EXERCISE OBJECTIVE
Take every line in the entries that includes the word "getcwd" and copy it.
•••
(** What [invalidate] does, step by step. *)
Lemma invalidate_effect :
  let x := snd (safe_rmtree (filename k) w) in
  node_at x (_sha_file self k) = node_at w (_sha_file self k) /\
  os_path_isdir x (filename k) = false /\
  (os_path_isdir w (filename k) = true ->
   forall r, lookup (files x) (resolve w (filename k) ++ r) = None) /\
  invalidate self k w
  = match node_at w (_sha_file self k) with
    | Some (File _) =>
        (Ok tt, set_files x (fs_remove (resolve w (_sha_file self k)) (files x)))
    | Some Dir => (Raise (OSError EISDIR), x)
    | None => (Ok tt, x)
    end.
Proof.
  pose proof (filename_abs self k id Hr Hid Hk) as Hf.
  pose proof (marker_outside_entry self k id w Hr Hid Hk) as Hout.
  pose proof (resolve_entry self k id w Hid Hk) as HE.
  pose proof (sha_file_nonempty self k) as Hs.
  destruct (safe_rmtree (filename k) w) as [r x] eqn:Rm. cbn [snd].
  destruct (safe_rmtree_effect _ _ _ _ Rm) as (-> & Cx & Out & In1 & No).
  assert (PM : is_prefix (resolve w (filename k)) (resolve w (_sha_file self k))
               = false).
  { unfold comparable in Hout. now apply orb_false_iff in Hout as [? _]. }
  assert (En : forall r, resolve w (filename k) ++ r <> []).
  { intros r X. rewrite HE in X. apply app_eq_nil in X as [X _].
    now apply app_eq_nil in X as [_ X]. }
  assert (N : node_at x (_sha_file self k) = node_at w (_sha_file self k)).
  { apply node_at_same; [exact Cx | now apply Out]. }
  assert (Empty : os_path_isdir w (filename k) = true ->
                  forall r, lookup (files x) (resolve w (filename k) ++ r) = None).
  { intros D r. apply In1; [exact D | apply is_prefix_app | apply En]. }
  assert (Dx : os_path_isdir x (filename k) = false).
  { unfold os_path_isdir. rewrite (node_at_abs x _ Hf).
    rewrite (resolve_same_cwd w x _ Cx).
    destruct (os_path_isdir w (filename k)) eqn:D.
    - specialize (Empty eq_refl []). rewrite app_nil_r in Empty.
      now rewrite Empty.
    - rewrite (No eq_refl). unfold os_path_isdir in D.
      now rewrite (node_at_abs w _ Hf) in D. }
  split; [exact N|]. split; [exact Dx|]. split; [exact Empty|].
  unfold invalidate, bind. rewrite Rm. unfold query, os_path_exists.
  rewrite N. rewrite (node_at_nonempty w _ Hs).
  destruct (lookup (files w) (resolve w (_sha_file self k))) as [[d|]|] eqn:L;
    [| |reflexivity];
    unfold os_unlink;
    (destruct (String.eqb (_sha_file self k) "") eqn:Es;
     [now apply String.eqb_eq in Es|]);
    rewrite (resolve_same_cwd w x _ Cx), (Out _ PM), L; reflexivity.
Qed.

End Invalidate.

(** [invalidate] raises exactly when the marker path is a directory, with
    [OSError] and [EISDIR], after the entry directory is deleted.
    Otherwise it returns, the marker path is empty and the entry path is
    no directory; whatever was below an entry directory is gone; and a
    second [invalidate] returns and changes nothing. *)
Theorem invalidate_outcome
    (self : BuildCache) (k : CacheKey) (id : string) (w : world) :
  isabs (_root self) = true ->
  plain_name id = true ->
  filename k = os_path_join (_root self) id ->
  (os_path_isdir w (_sha_file self k) = true ->
   fst (invalidate self k w) = Raise (OSError EISDIR)) /\
  (os_path_isdir w (_sha_file self k) = false ->
   fst (invalidate self k w) = Ok tt /\
   node_at (snd (invalidate self k w)) (_sha_file self k) = None /\
   invalidate self k (snd (invalidate self k w))
   = (Ok tt, snd (invalidate self k w))) /\
  os_path_isdir (snd (invalidate self k w)) (filename k) = false /\
  (os_path_isdir w (filename k) = true ->
   forall r, lookup (files (snd (invalidate self k w)))
               (resolve w (filename k) ++ r) = None).
Proof.
  intros Hr Hid Hk.
  destruct (invalidate_effect self k id w Hr Hid Hk) as (N & Dx & Empty & I).
  pose proof (marker_outside_entry self k id w Hr Hid Hk) as Hout.
  pose proof (filename_abs self k id Hr Hid Hk) as Hf.
  pose proof (sha_file_nonempty self k) as Hs.
  set (x := snd (safe_rmtree (filename k) w)) in *.
  assert (Cx : getcwd x = getcwd w).
  { unfold x. destruct (safe_rmtree (filename k) w) as [r x0] eqn:Rm.
    now destruct (safe_rmtree_effect _ _ _ _ Rm) as (_ & C & _). }
  assert (EM : resolve w (filename k) <> resolve w (_sha_file self k)).
  { intros X. rewrite <- X in Hout. unfold comparable in Hout.
    now rewrite is_prefix_refl in Hout. }
  assert (Mn : resolve w (_sha_file self k) <> []).
  { rewrite (resolve_marker self k id w Hr Hid Hk).
    intros X. now apply app_eq_nil in X as [_ X]. }
  assert (PM : forall r, resolve w (filename k) ++ r
                         <> resolve w (_sha_file self k)).
  { intros r X. rewrite <- X in Hout. now rewrite comparable_under in Hout. }
  (* the world after the marker is removed *)
  set (y := set_files x (fs_remove (resolve w (_sha_file self k)) (files x))) in *.
  assert (Ny : node_at y (_sha_file self k) = None).
  { rewrite (node_at_nonempty y _ Hs).
    change (resolve y (_sha_file self k)) with (resolve x (_sha_file self k)).
    rewrite (resolve_same_cwd w x _ Cx). unfold y. cbn [files set_files].
    rewrite lookup_nonroot by exact Mn.
    now rewrite fs_find_remove, path_eqb_refl. }
  assert (Dy : os_path_isdir y (filename k) = false).
  { unfold os_path_isdir in *. rewrite (node_at_abs y _ Hf).
    rewrite (node_at_abs x _ Hf) in Dx.
    change (resolve y (filename k)) with (resolve x (filename k)).
    unfold y. cbn [files set_files]. rewrite lookup_remove_other; [exact Dx|].
    rewrite (resolve_same_cwd w x _ Cx). exact EM. }
  assert (Again : forall z, os_path_isdir z (filename k) = false ->
                            node_at z (_sha_file self k) = None ->
                            invalidate self k z = (Ok tt, z)).
  { intros z Dz Nz. unfold invalidate, bind, safe_rmtree. rewrite Dz.
    unfold query, os_path_exists. now rewrite Nz. }
  unfold os_path_isdir at 1 2. rewrite I.
  destruct (node_at w (_sha_file self k)) as [[d|]|] eqn:L; cbn [fst snd].
  - split; [discriminate|]. split.
    + intros _. split; [reflexivity|]. split; [exact Ny|]. now apply Again.
    + split; [exact Dy|]. intros D r. unfold y. cbn [files set_files].
      rewrite lookup_remove_other by apply PM. now apply Empty.
  - split; [reflexivity|]. split; [discriminate|]. split; [exact Dx|exact Empty].
  - split; [discriminate|]. split.
    + intros _. split; [reflexivity|]. rewrite N.
      split; [reflexivity|]. apply Again; [exact Dx | now rewrite N].
    + split; [exact Dx | exact Empty].
Qed.

Lemma invalidate_outcome_witness :
  (os_path_isdir ex_fresh (_sha_file ex_cache ex_key) = true ->
   fst (invalidate ex_cache ex_key ex_fresh) = Raise (OSError EISDIR)) /\
  (os_path_isdir ex_fresh (_sha_file ex_cache ex_key) = false ->
   fst (invalidate ex_cache ex_key ex_fresh) = Ok tt /\
   node_at (snd (invalidate ex_cache ex_key ex_fresh)) (_sha_file ex_cache ex_key)
   = None /\
   invalidate ex_cache ex_key (snd (invalidate ex_cache ex_key ex_fresh))
   = (Ok tt, snd (invalidate ex_cache ex_key ex_fresh))) /\
  os_path_isdir (snd (invalidate ex_cache ex_key ex_fresh)) (filename ex_key)
  = false /\
  (os_path_isdir ex_fresh (filename ex_key) = true ->
   forall r, lookup (files (snd (invalidate ex_cache ex_key ex_fresh)))
               (resolve ex_fresh (filename ex_key) ++ r) = None).
Proof.
  apply (invalidate_outcome ex_cache ex_key "libfoo" ex_fresh);
    vm_compute; reflexivity.
Defined.

(** In a cache whose root directory exists, [needs_update] answers [True]
    after [invalidate] has returned, whatever the entry and the marker
    were before. *)
Theorem invalidate_then_needs_update
    (self : BuildCache) (k : CacheKey) (id : string) (w w' : world) :
  isabs (_root self) = true ->
  plain_name id = true ->
  filename k = os_path_join (_root self) id ->
  (forall q, is_prefix q (resolve w (_root self)) = true ->
             lookup (files w) q = Some Dir) ->
  invalidate self k w = (Ok tt, w') ->
  needs_update self w' k = Ok true.
Proof.
  intros Hr Hid Hk Hroot I.
  destruct (invalidate_effect self k id w Hr Hid Hk) as (N & _ & _ & I').
  destruct (modifies_invalidate self k _ _ _ I) as [C Fr].
  pose proof (marker_outside_entry self k id w Hr Hid Hk) as Hout.
  pose proof (resolve_marker self k id w Hr Hid Hk) as HM.
  pose proof (resolve_entry self k id w Hid Hk) as HE.
  pose proof (sha_file_nonempty self k) as Hs.
  assert (Gone : node_at w' (_sha_file self k) = None).
  { rewrite I' in I. set (x := snd (safe_rmtree (filename k) w)) in *.
    assert (Cx : getcwd x = getcwd w).
    { unfold x. destruct (safe_rmtree (filename k) w) as [r x0] eqn:Rm.
      now destruct (safe_rmtree_effect _ _ _ _ Rm) as (_ & Cx & _). }
    destruct (node_at w (_sha_file self k)) as [[d|]|] eqn:L.
    - injection I as <-. rewrite (node_at_nonempty _ _ Hs).
      change (resolve (set_files x _) (_sha_file self k))
        with (resolve x (_sha_file self k)).
      rewrite (resolve_same_cwd w x _ Cx). cbn [files set_files].
      rewrite lookup_nonroot
        by (rewrite HM; intros X; now apply app_eq_nil in X as [_ X]).
      now rewrite fs_find_remove, path_eqb_refl.
    - discriminate.
    - injection I as <-. exact N. }
  unfold needs_update, _read_sha. rewrite open_read_by_node, Gone.
  destruct (String.eqb (_sha_file self k) "") eqn:Es;
    [now apply String.eqb_eq in Es|].
  unfold missing_errno. rewrite file_above_none; [reflexivity|].
  intros t Ht Hn data. cbn [app].
  rewrite (resolve_same_cwd w w' _ C), HM in Ht, Hn.
  assert (P : is_prefix t (resolve w (_root self)) = true)
    by exact (prefix_of_snoc t _ _ Ht Hn).
  rewrite Fr.
  - now rewrite (Hroot t P).
  - intros [X|X].
    + rewrite HE in X.
      pose proof (is_prefix_trans _ _ _ X P) as Y.
      apply is_prefix_iff in Y as [r Y].
      rewrite <- app_assoc in Y. rewrite <- (app_nil_r (resolve w (_root self))) in Y at 1.
      apply app_inv_head in Y. discriminate.
    + rewrite HM in X. congruence.
Qed.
•••
FINISHED TASK
  assert (Cx : getcwd x = getcwd w).
    assert (Cx : getcwd x = getcwd w).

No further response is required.